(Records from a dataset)
####

(** ** Theorems *)

(** A turn of one of the loops that goes on. *)
Inductive turn `{Unicode} `{SolverBackend} {G} `{PetGraph (Node.t RepoContext) G} (management : Management) (budget : N)
    : @Walk _ G -> @Walk _ G -> Prop :=
  | Turn_solve w w' : solve_step management budget w = inl w' -> turn management budget w w'
  | Turn_mediate w w' : mediate_step management budget w = inl w' -> turn management budget w w'
  | Turn_reconsider k w w' : reconsider_step management k w = inl w' -> turn management budget w w'.

(** C3: in every state a resolution reaches, the merged groups form a forest whose roots
    have the selections; each selection has a node of its own, which is not the root
    and is named by the group; every edge of the graph ends at the node of a selection;
    every candidate is in the group its coordinate names and hangs below a node, and two
    in one allocation have one constraint; each node has a generation, all of them older
    than the next; and the dirty groups are listed once each.  From one state to a later
    one, groups only merge, the root stays and the nodes only grow in number. *)
Theorem walk_invariant `{Unicode} `{SolverBackend} {G} `{PetGraphLaws (Node.t RepoContext) G}
    (management : Management) (budget : N) (r : SolverRoot) (w w' : @Walk _ G) :
  start management r = Ok w -> rtc (turn management budget) w w' -> walk_ok w' /\ grows any any w w'.
Proof.
  intros Es Hr. destruct (start_settled management r w Es) as [[K _ _] _]. change (keeps_but any any w w').
  clear r Es.
  induction Hr as [w|w w1 w2 Ht Hr IH]; [by apply keeps_refl|].
  assert (keeps_but any any w w1) as K1.
  { destruct Ht as [w w1 E|w w1 E|k w w1 E].
    - pose proof (solve_step_settles management budget w K) as Hs. rewrite E in Hs. apply Hs.
    - pose proof (mediate_step_advances management budget w K) as Hs. rewrite E in Hs. apply Hs.
    - pose proof (mediated_step management k w K) as Hs. rewrite E in Hs. by eapply keeps_any. }
  eapply keeps_trans; [exact K1|]. intros K1'. by apply IH.
Qed.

####

Retype word for word the line above with "E|k w w1 E]." and all lines after it, nothing else.

_Finished task_.
  { destruct Ht as [w w1 E|w w1 E|k w w1 E].
    - pose proof (solve_step_settles management budget w K) as Hs. rewrite E in Hs. apply Hs.
    - pose proof (mediate_step_advances management budget w K) as Hs. rewrite E in Hs. apply Hs.
    - pose proof (mediated_step management k w K) as Hs. rewrite E in Hs. by eapply keeps_any. }
  eapply keeps_trans; [exact K1|]. intros K1'. by apply IH.
Qed.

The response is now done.